Last night I felt defeated, tossed about, bedraggled, and I was acting as sullen as a four year old at dinner just to prove it. I found myself wanting to run away to Romania. Therein is the lie I want to believe, that geography is the problem. Thing is, I believe the same thing when life is not going so well in Romania: if I were only in the States, I wouldn't be having all these problems. And in a way I am right. I wouldn't have to deal with Romanians and all their quirks if I lived in Dothan, AL; I would have to deal with the Dothanites and all their quirks. And I would fail at it just the same if not worse. At least in Romania I can claim cultural ignorance.
No. The problem is not geography...or wealth...or community...or language. The problem is just this heart of mine, which is deceitful above all else, and desperately wicked. And my heart has a habit of following me around wherever I go. As my pastor has often said: if you ever find the perfect church, get out before you mess it up. I could say the same about even the most ideal of living or ministry situations. Near as I can tell, things externally are not guaranteed to get any better for a while for any of us. But I have heard so many people pray, and have prayed myself, something like: "Lord, this day is yours, so, not my will, but thy will be done." While this is a good thing to pray, the crux is not in praying it but in believing it, in putting it into action. Did I really think that all the little hangups and gliches in my attempts to do the right thing are from the Lord, were part of his plan? Not if I act angry, frustrated, and bitter when they aren't going my way. Lord, make me able to bring to you a sacrifice of praise, which is only a sacrifice when it is hard.
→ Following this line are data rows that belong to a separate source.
(* ===== verification/System.v ===== *)
(** * The running server: sessions and workers interleaved

    The whole program at work, between [start] and [stop], as a step relation:
    the listener adds sessions, and every worker thread runs
    the sessions at home on its shard, the calls that other sessions make on
    its shard, and its cleaning loop, one handler at a time.  A step is one of
    these; sessions interleave at their calls.  An event records the thread
    that runs the step and the shard it touches. *)

From S2P Require Import Prelude RespValue Command StdText LruShard LruSpec LruInv LruRefine.
From S2P Require Import LruTheorems ShardPool CommandExecutor ExecutorSpec PoolSpec ExecutorRefine.
From S2P Require Import PoolService Calls.

(** A session: its home shard, and the command it executes, if any, with
    what is left of the coroutine. *)
Record Client := mkClient { c_home : nat; c_running : option (Command * Task RespValue) }.

Record System := mkSystem { pool : ShardPool; clients : list Client }.

Inductive Event :=
  | EAccept (home : nat)
  | EStart (j : nat) (cmd : Command)
  | ECall (j : nat) (thread : Tid) (i : nat) (c : Clock)
  | EReply (j : nat) (r : RespValue)
  | EFault (j : nat)
  | EClean (thread : Tid) (i : nat) (now : TimePoint).

(** The thread of worker [i]. *)
Definition thread_of (p : ShardPool) (i : nat) (tid : Tid) : Prop :=
  threads p !! i = Some (Some tid).

Definition set_client (j : nat) (c : option (Command * Task RespValue)) (l : list Client) :=
  alter (fun cl => mkClient (c_home cl) c) j l.

(** The thread that runs a call: the session's own, or the shard's. *)
Definition call_thread (p : ShardPool) (home : nat) (how : Access) (i : nat) (tid : Tid) : Prop :=
  match how with Local => thread_of p home tid | Remote => thread_of p i tid end.

Section System.
Variable XXH3_64bits : bytes -> N.
Abbreviation shard_ok := (shard_ok XXH3_64bits).
Abbreviation single_call := (single_call XXH3_64bits).

Inductive step (st : System) : Event -> res System -> Prop :=
  | step_accept home :
      (home < size (pool st))%nat ->
      step st (EAccept home) (Ok (mkSystem (pool st) (clients st ++ [mkClient home None])))
  | step_start j home cmd self :
      clients st !! j = Some (mkClient home None) -> thread_of (pool st) home self ->
      valid_command cmd = true ->
      step st (EStart j cmd)
        (Ok (mkSystem (pool st)
               (set_client j (Some (cmd, execute XXH3_64bits self (pool st) cmd (Some home)))
                  (clients st))))
  | step_call j home cmd how i B (fn : Clock -> LruShard -> res (B * LruShard)) k self tid c :
      clients st !! j = Some (mkClient home (Some (cmd, TCall how i fn k))) ->
      thread_of (pool st) home self -> call_thread (pool st) home how i tid ->
      step st (ECall j tid i c)
        (s ← reach self how i (pool st);
         '(b, s') ← fn c s;
         mret (mkSystem (put_shard i s' (pool st)) (set_client j (Some (cmd, k b)) (clients st))))
  | step_reply j home cmd r :
      clients st !! j = Some (mkClient home (Some (cmd, TRet r))) ->
      step st (EReply j r) (Ok (mkSystem (pool st) (set_client j None (clients st))))
  | step_fault j home cmd f :
      clients st !! j = Some (mkClient home (Some (cmd, TFault f))) ->
      step st (EFault j) (Fault f)
  | step_clean i tid now s :
      thread_of (pool st) i tid -> shards (pool st) !! i = Some s ->
      step st (EClean tid i now)
        (s' ← remove_expired_keys now s; mret (mkSystem (put_shard i s' (pool st)) (clients st))).

(** What the environment owes a call ([command_defined]); [m] is the budget of
    every shard. *)
Definition event_defined (m : Z) (st : System) (ev : Event) : Prop :=
  match ev with
  | ECall j _ _ c => forall home cmd t,
      clients st !! j = Some (mkClient home (Some (cmd, t))) -> command_defined m cmd c
  | _ => True
  end.

(** The call of a command whose deadline overflows on what the shard holds. *)
Definition event_overflows (st : System) (ev : Event) : bool :=
  match ev with
  | ECall j _ i c =>
      match clients st !! j, shards (pool st) !! i with
      | Some (mkClient _ (Some (cmd, _))), Some s => overflows cmd c (abs s)
      | _, _ => false
      end
  | _ => false
  end.

Inductive reachable (m : Z) (st0 : System) : System -> Prop :=
  | reach_refl : reachable m st0 st0
  | reach_step st ev st' :
      reachable m st0 st -> event_defined m st ev -> step st ev (Ok st') -> reachable m st0 st'.

(** ** Safe coroutines *)

Section Safe.
Variables (n h : nat) (m : Z) (cmd : Command).

(** A coroutine that faults only when the deadline of its command overflows,
    calls shards of the pool only - in place only the one of its home -, keeps
    them in order, and ends with [post]. *)
Fixpoint safe {A} (post : A -> Prop) (t : Task A) : Prop :=
  match t with
  | TRet a => post a
  | TFault _ => False
  | TCall how i fn k =>
      (i < n)%nat /\ (how = Local -> i = h)
      /\ forall c s, shard_ok n m i s -> command_defined m cmd c ->
           if overflows cmd c (abs s) then fn c s = Fault SignedOverflow
           else exists b s', fn c s = Ok (b, s') /\ shard_ok n m i s' /\ safe post (k b)
  end.

(** A coroutine that does what its command means is safe. *)
Lemma meets_safe {A} (post : list Call -> A -> Prop) (Q : A -> Prop) calls t :
  meets XXH3_64bits n h m cmd post calls t -> (forall calls a, post calls a -> Q a) -> safe Q t.
Proof.
  intros Ht HQ. revert calls Ht. induction t as [a|f|how i C fn k IH]; intros calls Ht; cbn in *; [by eapply HQ|done|].
  destruct Ht as (Hi & Hl & Hc). split; [done|]. split; [done|]. intros c s Hs Hd.
  specialize (Hc c s Hs Hd). destruct (overflows cmd c (abs s)); [done|].
  destruct Hc as (b & s' & ? & ? & ? & ?). exists b, s'. eauto.
Qed.

Lemma execute_safe self p :
  size p = n -> (h < n)%nat -> valid_command cmd = true ->
  safe (fun r => wf_value r = true) (execute XXH3_64bits self p cmd (Some h)).
Proof.
  intros Hp Hh Hv. eapply meets_safe; [by apply execute_meets|by intros ? ? [_ ?]].
Qed.
End Safe.

(** ** The invariant *)

Definition running_ok (n h : nat) (m : Z) (r : option (Command * Task RespValue)) : Prop :=
  match r with
  | None => True
  | Some (cmd, t) =>
      valid_command cmd = true
      /\ safe n h m cmd (fun r => wf_value r = true) t
      /\ (one_key (ctype cmd) = true -> (exists r, t = TRet r) \/ single_call n h cmd t)
  end.

Record sys_ok (m : Z) (st : System) : Prop := {
  sk_size : (0 < size (pool st))%nat;
  sk_shards : forall i s, shards (pool st) !! i = Some s -> shard_ok (size (pool st)) m i s;
  sk_clients : forall j home r, clients st !! j = Some (mkClient home r) ->
    (home < size (pool st))%nat /\ running_ok (size (pool st)) home m r }.

Lemma sys_ok_client m st j home r r' :
  sys_ok m st -> clients st !! j = Some (mkClient home r) ->
  running_ok (size (pool st)) home m r' ->
  sys_ok m (mkSystem (pool st) (set_client j r' (clients st))).
Proof.
  intros [Hn Hs Hc] Hj Hr. split; [done|done|]. cbn. intros j' home' r0 Hj'. unfold set_client in Hj'.
  destruct (decide (j' = j)) as [->|Hne].
  - rewrite list_lookup_alter_eq, Hj in Hj'. cbn in Hj'. injection Hj' as <- <-.
    split; [by eapply Hc|done].
  - rewrite list_lookup_alter_ne in Hj' by done. by eapply Hc.
Qed.

Lemma sys_ok_put m st i s :
  sys_ok m st -> shard_ok (size (pool st)) m i s ->
  sys_ok m (mkSystem (put_shard i s (pool st)) (clients st)).
Proof.
  intros [Hn Hs Hc] Hi. split; cbn [pool clients]; rewrite put_shard_size; [done| |done].
  intros j s' Hj. rewrite put_shard_shards in Hj.
  apply list_lookup_insert_Some in Hj as [(-> & <- & _)|[_ Hj]]; [done|by apply Hs].
Qed.

Lemma shard_ok_purge n m i now s :
  shard_ok n m i s -> exists s', remove_expired_keys now s = Ok s' /\ shard_ok n m i s'.
Proof.
  intros [I Hm Hp]. destruct (purge_refines now s I) as (s' & H & I' & A'). exists s'. split; [done|].
  split; [done| |].
  - change (max_memory_bytes_ s') with (budget (abs s')). by rewrite A'.
  - intros e He. change (abs_entries s') with (entries (abs s')) in He. rewrite A' in He.
    apply list_elem_of_filter in He as [_ He]. by apply Hp.
Qed.

Lemma thread_of_self p i tid : thread_of p i tid -> is_on_shard_thread tid p i = Ok true.
Proof.
  unfold thread_of, threads, is_on_shard_thread, worker_at. rewrite list_lookup_fmap.
  destruct (workers_ p !! i) as [w|]; cbn; [|done]. intros [= H]. rewrite H.
  by rewrite bool_decide_true.
Qed.

(** One step of the server: the overflow of a deadline, or no fault and
    everything is in order again. *)
Lemma step_ok m st ev r :
  sys_ok m st -> event_defined m st ev -> step st ev r ->
  if event_overflows st ev then r = Fault SignedOverflow
  else exists st', r = Ok st' /\ sys_ok m st' /\ same_pool (pool st) (pool st').
Proof.
  intros Hok Hd Hst. destruct Hst as [home Hh|j home cmd self Hj Hself Hv
    |j home cmd how i B fn k self tid c Hj Hself Htid|j home cmd rep Hj|j home cmd f Hj|i tid now s Htid Hs].
  - eexists. split; [done|]. split; [|done]. destruct Hok as [Hn Hs Hc]. split; [done|done|].
    cbn [pool clients]. intros j home' r [Hj|[_ Hj]]%lookup_app_Some; [by eapply Hc|].
    apply list_lookup_singleton_Some in Hj as [_ [= <- <-]]. done.
  - eexists. split; [done|]. split; [|done]. eapply sys_ok_client; [done..|].
    destruct (sk_clients _ _ Hok j home _ Hj) as [Hh _]. split; [done|]. split.
    + by apply execute_safe.
    + intros Hk. right. by apply execute_single_call.
  - destruct (sk_clients _ _ Hok j home _ Hj) as [Hh (Hv & Hsafe & Hone)].
    cbn in Hsafe. destruct Hsafe as (Hi & Hl & Hc).
    destruct (shard_exists (pool st) i Hi) as [s Hs].
    specialize (Hc c s (sk_shards _ _ Hok i s Hs) (Hd _ _ _ Hj)).
    rewrite (reach_Ok self how i (pool st) s Hs) by (intros E; rewrite (Hl E); by apply thread_of_self).
    cbn [mbind res_bind event_overflows]. rewrite Hj, Hs. destruct (overflows cmd c (abs s)); [by rewrite Hc|].
    destruct Hc as (b & s' & Hf & Hs' & Hk). rewrite Hf. cbn [mbind res_bind]. eexists. split; [done|].
    split; [|apply same_pool_put].
    pose proof (sys_ok_put m st i s' Hok Hs') as Hok'.
    apply (sys_ok_client m _ j home (Some (cmd, TCall how i fn k))) with (r' := Some (cmd, k b)) in Hok'; [done|done|].
    cbn [pool]. rewrite put_shard_size. split; [done|]. split; [done|].
    intros Hkey. left. destruct (Hone Hkey) as [[r0 ?]|(key & _ & _ & _ & _ & Heq)]; [done|].
    specialize (Heq c s). rewrite Hf in Heq. symmetry in Heq.
    apply bind_Ok in Heq as ([r0 s2] & _ & Hr). injection Hr as Hr _. by exists r0.
  - eexists. split; [done|]. split; [|done]. by eapply sys_ok_client.
  - destruct (sk_clients _ _ Hok j home _ Hj) as [_ (_ & Hsafe & _)]. done.
  - destruct (shard_ok_purge _ _ _ now s (sk_shards _ _ Hok i s Hs)) as (s' & -> & Hs').
    eexists. split; [done|]. split; [by apply sys_ok_put|apply same_pool_put].
Qed.

Lemma step_ok_next m st ev st' :
  sys_ok m st -> event_defined m st ev -> step st ev (Ok st') ->
  event_overflows st ev = false /\ sys_ok m st' /\ same_pool (pool st) (pool st').
Proof.
  intros Hok Hd Hst. pose proof (step_ok m st ev _ Hok Hd Hst) as H.
  destruct (event_overflows st ev); [done|]. destruct H as (st2 & [= <-] & H). done.
Qed.

(** A call is run by the thread of the shard it is on. *)
Lemma call_on_own_thread m st j tid i c r :
  sys_ok m st -> step st (ECall j tid i c) r -> thread_of (pool st) i tid.
Proof.
  intros Hok Hst. inversion Hst as [| |? home cmd how ? B fn k self ? ? Hj Hself Htid| | |]; subst.
  destruct how; [|done]. destruct (sk_clients _ _ Hok j home _ Hj) as [_ (_ & (_ & Hl & _) & _)].
  by rewrite (Hl eq_refl).
Qed.
End System.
Anyway, as a result of my failures to comply with various State traffic laws, I found myself before yet another judge today (this has apparently been the theme of my time back at home), and I received mercy yet again (this has apparently been the theme of my life since I began calling on the name of the one who stands before the throne of the Holy Judge). I got off for considerably less than I expected to pay, and all charges were dropped. It feels so good. I don't think I will make a habit out of it, however.
I leave you now with a word from Lamentations 3, which is one of my favorites:
My soul continually remembers [my affliction and my wanderings,
the wormwood and the gall], and it is bowed down within me.
But this I call to mind, and therefore I have hope:
the steadfast love of the Lord never ceases; his mercies never come to an end;
They are new every morning; great is your faithfulness.
And a little further down it says: "It is good for a man that he bear the yoke in his youth." I know I am not exactly in my youth (although I did have to watch a teen driving safety video today), but my prayer is that bearing the yoke of my stupidity and irresponsibility now will perhaps make for greater blessing later on. Let's hope in Him who is worthy of all our hopes.